GIVEN RECORDS: Begin
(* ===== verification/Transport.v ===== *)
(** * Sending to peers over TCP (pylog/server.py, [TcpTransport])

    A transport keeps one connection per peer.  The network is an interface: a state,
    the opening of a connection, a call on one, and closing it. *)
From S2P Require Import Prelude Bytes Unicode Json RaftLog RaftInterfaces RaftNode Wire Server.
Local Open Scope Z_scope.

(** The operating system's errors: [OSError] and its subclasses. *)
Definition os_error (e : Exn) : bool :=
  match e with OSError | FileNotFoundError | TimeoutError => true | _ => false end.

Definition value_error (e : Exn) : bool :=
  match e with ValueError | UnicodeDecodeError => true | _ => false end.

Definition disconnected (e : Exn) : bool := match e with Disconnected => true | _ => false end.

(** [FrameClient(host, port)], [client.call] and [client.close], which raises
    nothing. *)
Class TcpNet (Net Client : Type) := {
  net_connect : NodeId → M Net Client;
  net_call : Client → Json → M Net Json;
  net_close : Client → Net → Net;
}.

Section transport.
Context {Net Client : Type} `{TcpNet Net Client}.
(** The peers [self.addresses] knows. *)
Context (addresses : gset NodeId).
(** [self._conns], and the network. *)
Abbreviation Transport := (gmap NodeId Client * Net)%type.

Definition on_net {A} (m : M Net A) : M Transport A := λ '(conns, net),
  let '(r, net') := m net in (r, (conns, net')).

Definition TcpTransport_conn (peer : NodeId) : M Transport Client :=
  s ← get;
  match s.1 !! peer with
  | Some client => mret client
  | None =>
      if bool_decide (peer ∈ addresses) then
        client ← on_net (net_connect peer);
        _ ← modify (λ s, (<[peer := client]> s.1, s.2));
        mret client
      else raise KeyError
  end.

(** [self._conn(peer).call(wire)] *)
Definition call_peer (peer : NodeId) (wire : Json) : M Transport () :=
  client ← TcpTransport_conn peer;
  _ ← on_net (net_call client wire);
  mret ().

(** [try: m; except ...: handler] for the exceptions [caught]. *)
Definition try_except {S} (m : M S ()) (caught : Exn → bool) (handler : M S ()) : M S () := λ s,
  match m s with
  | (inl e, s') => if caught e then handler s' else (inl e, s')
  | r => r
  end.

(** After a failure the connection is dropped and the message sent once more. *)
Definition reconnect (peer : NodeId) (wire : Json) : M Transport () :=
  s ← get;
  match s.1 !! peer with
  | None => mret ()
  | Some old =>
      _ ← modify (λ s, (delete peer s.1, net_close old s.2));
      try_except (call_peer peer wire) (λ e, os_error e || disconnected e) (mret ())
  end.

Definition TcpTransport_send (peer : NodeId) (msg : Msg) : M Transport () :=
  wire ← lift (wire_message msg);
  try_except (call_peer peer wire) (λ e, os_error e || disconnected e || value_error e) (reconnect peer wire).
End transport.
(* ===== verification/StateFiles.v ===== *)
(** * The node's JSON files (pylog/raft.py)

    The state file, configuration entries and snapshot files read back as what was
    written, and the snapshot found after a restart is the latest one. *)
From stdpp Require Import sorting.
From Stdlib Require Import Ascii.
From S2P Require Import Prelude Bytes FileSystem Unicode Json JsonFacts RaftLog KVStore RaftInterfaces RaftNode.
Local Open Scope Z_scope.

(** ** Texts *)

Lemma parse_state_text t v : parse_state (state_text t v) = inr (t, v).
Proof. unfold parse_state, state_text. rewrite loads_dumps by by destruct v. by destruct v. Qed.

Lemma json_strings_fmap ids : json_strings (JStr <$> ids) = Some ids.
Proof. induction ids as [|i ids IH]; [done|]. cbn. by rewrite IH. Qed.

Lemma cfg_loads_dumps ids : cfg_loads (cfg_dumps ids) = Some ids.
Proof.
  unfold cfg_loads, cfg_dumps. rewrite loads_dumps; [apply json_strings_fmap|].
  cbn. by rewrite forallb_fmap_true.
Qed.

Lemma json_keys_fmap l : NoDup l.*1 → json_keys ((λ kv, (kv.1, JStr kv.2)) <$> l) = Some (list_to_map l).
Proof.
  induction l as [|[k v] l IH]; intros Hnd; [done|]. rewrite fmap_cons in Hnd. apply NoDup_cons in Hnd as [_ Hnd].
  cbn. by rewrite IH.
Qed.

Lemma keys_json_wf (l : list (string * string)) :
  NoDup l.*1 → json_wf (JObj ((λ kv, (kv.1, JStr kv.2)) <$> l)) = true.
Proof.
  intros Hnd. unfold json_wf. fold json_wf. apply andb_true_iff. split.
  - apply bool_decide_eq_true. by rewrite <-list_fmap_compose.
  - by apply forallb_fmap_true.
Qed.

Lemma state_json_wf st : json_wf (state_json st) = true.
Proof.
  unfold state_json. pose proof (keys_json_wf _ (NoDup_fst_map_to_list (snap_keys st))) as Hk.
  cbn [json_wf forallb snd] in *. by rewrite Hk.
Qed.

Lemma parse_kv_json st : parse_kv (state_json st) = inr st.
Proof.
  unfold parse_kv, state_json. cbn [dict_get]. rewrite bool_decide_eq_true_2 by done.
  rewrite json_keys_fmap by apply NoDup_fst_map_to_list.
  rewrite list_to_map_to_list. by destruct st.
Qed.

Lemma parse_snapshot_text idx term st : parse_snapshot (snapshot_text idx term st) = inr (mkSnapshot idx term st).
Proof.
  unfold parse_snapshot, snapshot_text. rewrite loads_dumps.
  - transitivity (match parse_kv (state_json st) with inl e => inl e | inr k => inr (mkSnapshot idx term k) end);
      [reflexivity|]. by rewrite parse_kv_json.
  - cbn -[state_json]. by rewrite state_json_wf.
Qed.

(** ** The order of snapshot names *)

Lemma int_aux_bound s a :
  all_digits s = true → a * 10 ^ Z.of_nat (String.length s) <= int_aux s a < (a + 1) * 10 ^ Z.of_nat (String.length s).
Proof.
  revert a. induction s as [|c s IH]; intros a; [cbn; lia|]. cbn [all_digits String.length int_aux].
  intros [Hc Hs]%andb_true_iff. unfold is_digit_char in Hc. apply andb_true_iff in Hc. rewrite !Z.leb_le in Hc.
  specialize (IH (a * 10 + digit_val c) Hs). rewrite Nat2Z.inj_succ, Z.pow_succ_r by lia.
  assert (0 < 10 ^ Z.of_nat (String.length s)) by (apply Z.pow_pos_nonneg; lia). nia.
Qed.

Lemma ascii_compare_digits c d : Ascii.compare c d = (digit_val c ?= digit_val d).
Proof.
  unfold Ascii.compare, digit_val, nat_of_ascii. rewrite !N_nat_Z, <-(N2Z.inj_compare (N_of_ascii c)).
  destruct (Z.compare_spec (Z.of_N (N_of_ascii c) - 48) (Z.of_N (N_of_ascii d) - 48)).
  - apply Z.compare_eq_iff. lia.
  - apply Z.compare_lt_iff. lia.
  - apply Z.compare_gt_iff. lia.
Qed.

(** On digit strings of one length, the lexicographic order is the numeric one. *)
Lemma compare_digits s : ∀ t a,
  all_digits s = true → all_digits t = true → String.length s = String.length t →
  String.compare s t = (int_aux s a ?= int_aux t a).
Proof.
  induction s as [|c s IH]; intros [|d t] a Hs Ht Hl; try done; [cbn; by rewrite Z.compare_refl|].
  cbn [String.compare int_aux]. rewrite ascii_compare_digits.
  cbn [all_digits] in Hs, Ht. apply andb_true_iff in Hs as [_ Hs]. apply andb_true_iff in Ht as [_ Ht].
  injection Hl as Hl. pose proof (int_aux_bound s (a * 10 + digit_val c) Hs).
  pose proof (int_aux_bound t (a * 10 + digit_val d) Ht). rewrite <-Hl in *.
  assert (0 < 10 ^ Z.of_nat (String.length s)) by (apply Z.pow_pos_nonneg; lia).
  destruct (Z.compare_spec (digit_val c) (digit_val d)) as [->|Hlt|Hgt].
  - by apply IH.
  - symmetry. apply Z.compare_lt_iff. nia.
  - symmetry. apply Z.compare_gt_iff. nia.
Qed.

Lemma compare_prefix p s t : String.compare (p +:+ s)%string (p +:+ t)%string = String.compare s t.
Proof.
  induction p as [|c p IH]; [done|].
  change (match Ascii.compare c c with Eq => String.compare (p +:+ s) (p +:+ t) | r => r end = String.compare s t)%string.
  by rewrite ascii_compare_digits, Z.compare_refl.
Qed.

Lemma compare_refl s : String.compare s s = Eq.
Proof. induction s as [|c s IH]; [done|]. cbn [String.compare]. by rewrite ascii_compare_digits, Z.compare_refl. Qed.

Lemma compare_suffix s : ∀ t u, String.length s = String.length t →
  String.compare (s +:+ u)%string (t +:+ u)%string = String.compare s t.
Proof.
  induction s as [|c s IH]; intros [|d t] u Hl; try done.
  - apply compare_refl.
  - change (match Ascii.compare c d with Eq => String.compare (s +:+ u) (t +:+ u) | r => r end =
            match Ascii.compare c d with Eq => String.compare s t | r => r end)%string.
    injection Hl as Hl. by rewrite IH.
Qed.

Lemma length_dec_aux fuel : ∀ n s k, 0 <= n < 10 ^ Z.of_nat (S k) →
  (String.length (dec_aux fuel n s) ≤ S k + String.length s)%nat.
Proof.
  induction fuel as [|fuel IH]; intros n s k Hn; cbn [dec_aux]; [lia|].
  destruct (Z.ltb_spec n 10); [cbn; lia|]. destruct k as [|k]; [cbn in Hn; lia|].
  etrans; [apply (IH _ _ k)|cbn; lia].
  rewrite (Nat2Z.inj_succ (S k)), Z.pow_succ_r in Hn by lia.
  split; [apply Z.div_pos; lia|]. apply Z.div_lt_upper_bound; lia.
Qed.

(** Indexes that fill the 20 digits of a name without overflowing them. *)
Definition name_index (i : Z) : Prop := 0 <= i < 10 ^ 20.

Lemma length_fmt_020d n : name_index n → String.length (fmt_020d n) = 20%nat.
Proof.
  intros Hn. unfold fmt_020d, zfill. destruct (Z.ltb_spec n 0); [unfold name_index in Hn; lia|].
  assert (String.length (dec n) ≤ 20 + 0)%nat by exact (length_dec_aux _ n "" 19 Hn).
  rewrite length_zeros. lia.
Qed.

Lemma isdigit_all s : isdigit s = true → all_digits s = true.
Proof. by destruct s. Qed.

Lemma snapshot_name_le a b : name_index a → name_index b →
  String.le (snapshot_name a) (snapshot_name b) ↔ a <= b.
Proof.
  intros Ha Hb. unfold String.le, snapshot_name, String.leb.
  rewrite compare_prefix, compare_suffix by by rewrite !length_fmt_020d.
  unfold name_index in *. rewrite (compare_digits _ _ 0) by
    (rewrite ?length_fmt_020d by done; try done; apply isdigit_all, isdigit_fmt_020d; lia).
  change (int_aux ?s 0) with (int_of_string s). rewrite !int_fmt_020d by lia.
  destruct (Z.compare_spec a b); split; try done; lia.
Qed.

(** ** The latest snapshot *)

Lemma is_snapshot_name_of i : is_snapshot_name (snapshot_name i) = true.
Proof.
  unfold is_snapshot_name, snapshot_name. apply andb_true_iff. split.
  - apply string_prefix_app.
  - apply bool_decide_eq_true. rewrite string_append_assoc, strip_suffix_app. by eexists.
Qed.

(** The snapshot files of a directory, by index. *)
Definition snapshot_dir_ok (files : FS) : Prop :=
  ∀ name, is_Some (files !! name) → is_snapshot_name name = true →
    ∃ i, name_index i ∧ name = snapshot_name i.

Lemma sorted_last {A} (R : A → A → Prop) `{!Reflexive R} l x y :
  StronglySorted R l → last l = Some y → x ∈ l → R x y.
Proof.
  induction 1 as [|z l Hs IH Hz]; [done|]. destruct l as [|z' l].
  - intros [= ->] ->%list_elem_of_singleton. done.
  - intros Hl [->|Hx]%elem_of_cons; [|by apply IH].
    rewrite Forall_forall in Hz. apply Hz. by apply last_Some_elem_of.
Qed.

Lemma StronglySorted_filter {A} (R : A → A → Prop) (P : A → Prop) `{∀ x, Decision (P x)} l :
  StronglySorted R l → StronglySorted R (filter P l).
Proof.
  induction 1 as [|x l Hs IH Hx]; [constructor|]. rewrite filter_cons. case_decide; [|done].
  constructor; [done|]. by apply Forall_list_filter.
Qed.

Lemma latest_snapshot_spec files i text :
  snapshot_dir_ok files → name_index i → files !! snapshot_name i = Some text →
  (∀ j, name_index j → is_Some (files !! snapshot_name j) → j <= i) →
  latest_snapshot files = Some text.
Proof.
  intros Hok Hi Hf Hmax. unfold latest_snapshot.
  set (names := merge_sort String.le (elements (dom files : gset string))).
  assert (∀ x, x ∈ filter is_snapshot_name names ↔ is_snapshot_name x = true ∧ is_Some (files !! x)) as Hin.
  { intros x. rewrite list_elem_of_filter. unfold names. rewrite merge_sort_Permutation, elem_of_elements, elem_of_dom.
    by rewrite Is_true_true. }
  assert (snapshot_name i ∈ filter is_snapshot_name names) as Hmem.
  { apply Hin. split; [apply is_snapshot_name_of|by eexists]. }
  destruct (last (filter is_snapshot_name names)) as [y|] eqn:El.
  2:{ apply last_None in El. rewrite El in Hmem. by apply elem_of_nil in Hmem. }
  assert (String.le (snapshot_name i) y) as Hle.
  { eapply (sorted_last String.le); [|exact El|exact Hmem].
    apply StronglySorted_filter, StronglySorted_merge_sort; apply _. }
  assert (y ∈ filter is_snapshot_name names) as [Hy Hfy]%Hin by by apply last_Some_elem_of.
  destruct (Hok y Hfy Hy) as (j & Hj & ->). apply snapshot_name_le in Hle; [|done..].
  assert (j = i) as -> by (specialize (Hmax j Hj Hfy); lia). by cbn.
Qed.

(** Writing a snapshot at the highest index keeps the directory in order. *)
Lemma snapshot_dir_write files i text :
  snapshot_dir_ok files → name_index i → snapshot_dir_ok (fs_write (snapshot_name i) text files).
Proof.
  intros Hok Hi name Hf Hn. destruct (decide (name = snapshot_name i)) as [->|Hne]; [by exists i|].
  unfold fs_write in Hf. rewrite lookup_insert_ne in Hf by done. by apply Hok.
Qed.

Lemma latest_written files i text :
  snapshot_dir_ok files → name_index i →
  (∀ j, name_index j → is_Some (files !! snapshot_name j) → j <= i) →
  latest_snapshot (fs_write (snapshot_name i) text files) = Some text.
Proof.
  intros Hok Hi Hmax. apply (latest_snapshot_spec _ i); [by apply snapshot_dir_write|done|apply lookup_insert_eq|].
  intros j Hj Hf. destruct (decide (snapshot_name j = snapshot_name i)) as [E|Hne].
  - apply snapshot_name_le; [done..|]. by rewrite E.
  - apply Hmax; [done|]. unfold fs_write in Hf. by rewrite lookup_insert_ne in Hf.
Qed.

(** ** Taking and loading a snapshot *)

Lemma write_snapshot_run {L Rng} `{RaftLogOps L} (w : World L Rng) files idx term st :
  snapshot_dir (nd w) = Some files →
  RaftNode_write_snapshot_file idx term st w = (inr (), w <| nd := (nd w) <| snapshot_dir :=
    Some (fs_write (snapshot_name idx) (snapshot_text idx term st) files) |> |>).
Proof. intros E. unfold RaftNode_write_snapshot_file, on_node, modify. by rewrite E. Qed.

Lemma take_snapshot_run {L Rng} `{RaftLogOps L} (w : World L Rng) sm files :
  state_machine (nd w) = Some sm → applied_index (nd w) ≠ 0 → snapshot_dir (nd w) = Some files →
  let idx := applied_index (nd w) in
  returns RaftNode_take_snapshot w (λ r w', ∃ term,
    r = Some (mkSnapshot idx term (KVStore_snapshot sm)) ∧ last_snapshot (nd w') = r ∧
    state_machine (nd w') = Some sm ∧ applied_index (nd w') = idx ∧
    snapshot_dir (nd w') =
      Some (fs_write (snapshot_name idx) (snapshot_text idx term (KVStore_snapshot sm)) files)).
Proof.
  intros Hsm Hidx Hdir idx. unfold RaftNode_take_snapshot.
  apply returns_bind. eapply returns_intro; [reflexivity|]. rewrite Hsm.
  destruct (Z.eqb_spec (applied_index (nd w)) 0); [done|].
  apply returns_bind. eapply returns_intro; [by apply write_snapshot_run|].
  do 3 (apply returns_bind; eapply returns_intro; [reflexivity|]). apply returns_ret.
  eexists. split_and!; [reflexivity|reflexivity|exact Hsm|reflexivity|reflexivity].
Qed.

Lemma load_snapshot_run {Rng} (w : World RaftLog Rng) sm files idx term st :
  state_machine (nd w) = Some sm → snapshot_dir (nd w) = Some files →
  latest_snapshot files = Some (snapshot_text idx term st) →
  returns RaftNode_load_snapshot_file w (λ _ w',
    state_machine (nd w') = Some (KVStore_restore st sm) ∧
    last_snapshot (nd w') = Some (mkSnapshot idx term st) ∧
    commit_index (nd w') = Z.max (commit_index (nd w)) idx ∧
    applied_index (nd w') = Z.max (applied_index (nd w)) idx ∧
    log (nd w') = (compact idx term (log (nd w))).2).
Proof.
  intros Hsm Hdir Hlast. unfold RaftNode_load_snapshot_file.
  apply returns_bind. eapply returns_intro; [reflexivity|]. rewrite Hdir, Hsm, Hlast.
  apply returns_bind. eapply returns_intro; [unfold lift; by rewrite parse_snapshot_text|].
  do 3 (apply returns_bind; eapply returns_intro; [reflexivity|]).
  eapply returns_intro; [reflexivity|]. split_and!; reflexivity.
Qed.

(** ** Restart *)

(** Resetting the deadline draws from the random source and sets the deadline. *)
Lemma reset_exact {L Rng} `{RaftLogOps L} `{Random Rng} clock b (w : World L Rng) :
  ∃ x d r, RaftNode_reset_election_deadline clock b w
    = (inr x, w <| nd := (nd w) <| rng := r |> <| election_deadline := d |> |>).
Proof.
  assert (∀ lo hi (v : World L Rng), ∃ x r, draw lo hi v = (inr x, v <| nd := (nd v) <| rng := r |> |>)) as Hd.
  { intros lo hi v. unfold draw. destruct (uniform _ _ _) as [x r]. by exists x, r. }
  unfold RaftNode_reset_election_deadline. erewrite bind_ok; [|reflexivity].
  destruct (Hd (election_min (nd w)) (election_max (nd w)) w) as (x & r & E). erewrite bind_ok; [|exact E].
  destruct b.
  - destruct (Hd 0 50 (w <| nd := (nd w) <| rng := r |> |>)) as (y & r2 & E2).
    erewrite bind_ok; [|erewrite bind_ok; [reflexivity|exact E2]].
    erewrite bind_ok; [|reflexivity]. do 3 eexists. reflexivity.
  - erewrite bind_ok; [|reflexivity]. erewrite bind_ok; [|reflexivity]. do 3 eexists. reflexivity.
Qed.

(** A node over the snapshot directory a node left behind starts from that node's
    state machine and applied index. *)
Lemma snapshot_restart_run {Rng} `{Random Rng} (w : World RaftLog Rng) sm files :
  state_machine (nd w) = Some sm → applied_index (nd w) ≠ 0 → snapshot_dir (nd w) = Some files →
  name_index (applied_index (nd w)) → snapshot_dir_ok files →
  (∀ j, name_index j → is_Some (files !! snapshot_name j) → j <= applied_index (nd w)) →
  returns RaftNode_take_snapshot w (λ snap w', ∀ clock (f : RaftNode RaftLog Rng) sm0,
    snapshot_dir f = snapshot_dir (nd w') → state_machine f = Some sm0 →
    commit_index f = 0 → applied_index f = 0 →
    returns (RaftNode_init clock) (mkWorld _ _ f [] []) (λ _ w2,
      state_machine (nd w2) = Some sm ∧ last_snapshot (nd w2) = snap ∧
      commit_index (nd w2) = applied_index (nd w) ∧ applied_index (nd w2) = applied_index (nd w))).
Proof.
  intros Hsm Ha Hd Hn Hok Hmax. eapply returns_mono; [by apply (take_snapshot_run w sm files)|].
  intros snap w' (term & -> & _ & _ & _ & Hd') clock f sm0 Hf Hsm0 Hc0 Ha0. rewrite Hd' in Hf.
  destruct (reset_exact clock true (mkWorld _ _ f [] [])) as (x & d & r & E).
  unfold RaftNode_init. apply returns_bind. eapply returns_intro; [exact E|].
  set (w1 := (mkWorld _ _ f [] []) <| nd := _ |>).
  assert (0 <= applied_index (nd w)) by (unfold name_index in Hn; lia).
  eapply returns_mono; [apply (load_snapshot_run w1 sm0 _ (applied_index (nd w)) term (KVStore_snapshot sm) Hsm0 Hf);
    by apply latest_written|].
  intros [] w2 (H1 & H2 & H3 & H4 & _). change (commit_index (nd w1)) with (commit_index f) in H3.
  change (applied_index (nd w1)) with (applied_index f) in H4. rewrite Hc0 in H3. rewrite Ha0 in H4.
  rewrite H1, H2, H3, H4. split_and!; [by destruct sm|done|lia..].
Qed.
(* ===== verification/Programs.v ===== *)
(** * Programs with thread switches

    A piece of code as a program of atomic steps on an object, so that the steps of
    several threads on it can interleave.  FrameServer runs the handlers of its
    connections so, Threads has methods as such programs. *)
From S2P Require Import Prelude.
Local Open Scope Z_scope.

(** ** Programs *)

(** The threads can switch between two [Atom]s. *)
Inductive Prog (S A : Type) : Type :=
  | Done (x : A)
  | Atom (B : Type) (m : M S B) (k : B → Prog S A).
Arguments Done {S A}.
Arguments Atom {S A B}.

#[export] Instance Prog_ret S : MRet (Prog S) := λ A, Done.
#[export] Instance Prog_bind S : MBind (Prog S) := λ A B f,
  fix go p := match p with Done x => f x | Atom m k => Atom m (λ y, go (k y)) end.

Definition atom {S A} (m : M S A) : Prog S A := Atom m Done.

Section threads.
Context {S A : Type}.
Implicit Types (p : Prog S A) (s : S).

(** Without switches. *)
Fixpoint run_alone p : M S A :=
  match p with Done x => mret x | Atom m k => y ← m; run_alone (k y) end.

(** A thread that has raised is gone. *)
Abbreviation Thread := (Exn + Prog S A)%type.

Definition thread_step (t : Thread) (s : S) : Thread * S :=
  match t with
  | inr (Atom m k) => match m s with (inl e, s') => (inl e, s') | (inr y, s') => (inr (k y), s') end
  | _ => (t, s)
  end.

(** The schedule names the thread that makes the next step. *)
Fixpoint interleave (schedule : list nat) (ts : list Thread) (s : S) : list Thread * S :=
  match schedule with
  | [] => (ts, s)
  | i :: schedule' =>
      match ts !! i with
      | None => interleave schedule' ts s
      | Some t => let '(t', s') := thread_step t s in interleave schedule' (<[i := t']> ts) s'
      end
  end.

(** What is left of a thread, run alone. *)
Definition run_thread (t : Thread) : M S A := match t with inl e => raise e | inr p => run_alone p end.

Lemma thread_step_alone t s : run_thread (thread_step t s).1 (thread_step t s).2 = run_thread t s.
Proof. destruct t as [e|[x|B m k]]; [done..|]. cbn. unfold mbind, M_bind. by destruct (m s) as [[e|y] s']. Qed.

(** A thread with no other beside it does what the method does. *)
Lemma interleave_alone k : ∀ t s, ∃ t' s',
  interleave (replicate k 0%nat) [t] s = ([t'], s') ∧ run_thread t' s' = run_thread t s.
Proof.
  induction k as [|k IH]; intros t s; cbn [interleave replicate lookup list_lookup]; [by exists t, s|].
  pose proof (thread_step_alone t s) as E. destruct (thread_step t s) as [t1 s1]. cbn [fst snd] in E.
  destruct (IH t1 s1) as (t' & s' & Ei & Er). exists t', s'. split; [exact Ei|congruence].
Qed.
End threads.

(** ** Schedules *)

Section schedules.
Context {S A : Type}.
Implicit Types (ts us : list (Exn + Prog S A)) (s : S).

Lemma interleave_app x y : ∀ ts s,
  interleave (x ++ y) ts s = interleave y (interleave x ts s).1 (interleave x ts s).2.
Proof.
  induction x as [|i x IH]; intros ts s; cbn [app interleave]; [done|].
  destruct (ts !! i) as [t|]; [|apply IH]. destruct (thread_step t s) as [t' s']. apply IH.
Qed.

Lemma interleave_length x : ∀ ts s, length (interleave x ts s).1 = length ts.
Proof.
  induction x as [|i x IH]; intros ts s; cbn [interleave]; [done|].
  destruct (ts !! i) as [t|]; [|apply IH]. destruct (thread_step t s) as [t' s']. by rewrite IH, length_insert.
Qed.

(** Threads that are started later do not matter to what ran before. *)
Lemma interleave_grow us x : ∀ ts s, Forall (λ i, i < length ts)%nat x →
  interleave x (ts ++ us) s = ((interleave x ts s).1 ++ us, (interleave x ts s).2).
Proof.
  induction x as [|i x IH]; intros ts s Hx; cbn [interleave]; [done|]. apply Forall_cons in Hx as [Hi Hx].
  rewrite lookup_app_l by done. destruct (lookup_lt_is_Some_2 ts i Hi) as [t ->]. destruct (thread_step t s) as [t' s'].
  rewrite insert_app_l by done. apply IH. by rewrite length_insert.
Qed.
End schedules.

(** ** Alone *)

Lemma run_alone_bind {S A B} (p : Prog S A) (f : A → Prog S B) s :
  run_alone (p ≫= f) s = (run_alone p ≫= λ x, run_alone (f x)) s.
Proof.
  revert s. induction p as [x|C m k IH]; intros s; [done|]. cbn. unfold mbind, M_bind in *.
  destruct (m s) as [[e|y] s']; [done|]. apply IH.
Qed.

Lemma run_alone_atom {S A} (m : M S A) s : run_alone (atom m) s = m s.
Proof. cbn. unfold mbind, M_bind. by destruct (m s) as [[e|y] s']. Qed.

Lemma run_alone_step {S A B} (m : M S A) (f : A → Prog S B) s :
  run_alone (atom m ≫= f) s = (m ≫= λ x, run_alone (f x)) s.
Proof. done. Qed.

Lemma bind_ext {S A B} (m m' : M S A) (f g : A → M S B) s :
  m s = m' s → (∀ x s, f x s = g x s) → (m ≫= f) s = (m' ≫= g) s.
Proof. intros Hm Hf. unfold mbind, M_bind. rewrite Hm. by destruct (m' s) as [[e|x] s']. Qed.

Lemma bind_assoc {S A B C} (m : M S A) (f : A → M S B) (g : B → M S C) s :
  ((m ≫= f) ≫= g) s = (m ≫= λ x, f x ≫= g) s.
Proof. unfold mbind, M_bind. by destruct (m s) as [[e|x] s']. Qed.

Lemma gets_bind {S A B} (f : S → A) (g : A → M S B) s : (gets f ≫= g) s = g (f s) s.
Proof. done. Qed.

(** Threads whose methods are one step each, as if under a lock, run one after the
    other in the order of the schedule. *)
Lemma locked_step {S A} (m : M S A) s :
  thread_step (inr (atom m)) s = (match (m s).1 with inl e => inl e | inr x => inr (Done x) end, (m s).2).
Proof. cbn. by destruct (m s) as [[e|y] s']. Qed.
GIVEN RECORDS: End
**TASK TO COMPLETE**. If a line in the entries above includes "keeps", count it; report the total alone.

**TASK SOLUTION**. 2